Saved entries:
Section Stored.
Variables (t : StructTemplate) (S A : Z).
Hypothesis Hwf : wf_template t S A.
Variables (h : heap) (b : BufferSource).
Hypothesis Hvalid : valid_buffer h b.
Hypothesis Hroom : S <= byteLengthOf h b.
Variable views : object TypedArrayObject.
Hypothesis Hviews :
  forall nm e sl,
    obj_get (schema t) nm = Some e -> has_slot e sl ->
    obj_get views (tm_type e) =
    Some {| ctor := s_ctor sl; buffer := bufferOf b;
            byteOffset := byteOffsetOf b;
            ta_length := byteLengthOf h b / s_width sl |}.
Variable s : Struct.
Hypothesis Hs : template s = t.
Hypothesis Hfits :
  forall nm e sl,
    obj_get (schema t) nm = Some e -> has_slot e sl ->
    fits h (bufferOf b) sl (field s nm).

Lemma write_step_same_outside (nm : string) (e : TemplateMember) (sl : slot)
    (h' : heap) (bs : list Z) :
  obj_get (schema t) nm = Some e -> has_slot e sl ->
  same_outside h h' (bufferOf b) ->
  Z.of_nat (List.length bs) = s_bytes sl ->
  same_outside h
    (write_bytes h' (bufferOf b) (byteOffsetOf b + s_start sl) bs)
    (bufferOf b).
Proof.
  intros He Hsl (Hl1 & Hl2 & Hl3) Hlen.
  destruct (slot_in_window t S A Hwf h b Hroom nm e sl He Hsl) as
    (Hw & Hk1 & Hi0 & Hwin & Hst & Hby & Hend).
  pose proof Hvalid as (Hid & Hoff & Hlen0 & Hinb & Hmax).
  repeat split.
  - now rewrite length_write_bytes.
  - rewrite buffer_length_write by lia. assumption.
  - intros id Hid'. rewrite buffer_bytes_write_other by congruence.
    now apply Hl3.
Qed.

REQUIRED ACTION — The line containing "Z.of_nat (List.length bs) = s_bytes sl ->" marks the end: copy exactly every line from the top of the data above down to it, that line included.

RESPONSE AREA —
Section Stored.
Variables (t : StructTemplate) (S A : Z).
Hypothesis Hwf : wf_template t S A.
Variables (h : heap) (b : BufferSource).
Hypothesis Hvalid : valid_buffer h b.
Hypothesis Hroom : S <= byteLengthOf h b.
Variable views : object TypedArrayObject.
Hypothesis Hviews :
  forall nm e sl,
    obj_get (schema t) nm = Some e -> has_slot e sl ->
    obj_get views (tm_type e) =
    Some {| ctor := s_ctor sl; buffer := bufferOf b;
            byteOffset := byteOffsetOf b;
            ta_length := byteLengthOf h b / s_width sl |}.
Variable s : Struct.
Hypothesis Hs : template s = t.
Hypothesis Hfits :
  forall nm e sl,
    obj_get (schema t) nm = Some e -> has_slot e sl ->
    fits h (bufferOf b) sl (field s nm).

Lemma write_step_same_outside (nm : string) (e : TemplateMember) (sl : slot)
    (h' : heap) (bs : list Z) :
  obj_get (schema t) nm = Some e -> has_slot e sl ->
  same_outside h h' (bufferOf b) ->
  Z.of_nat (List.length bs) = s_bytes sl ->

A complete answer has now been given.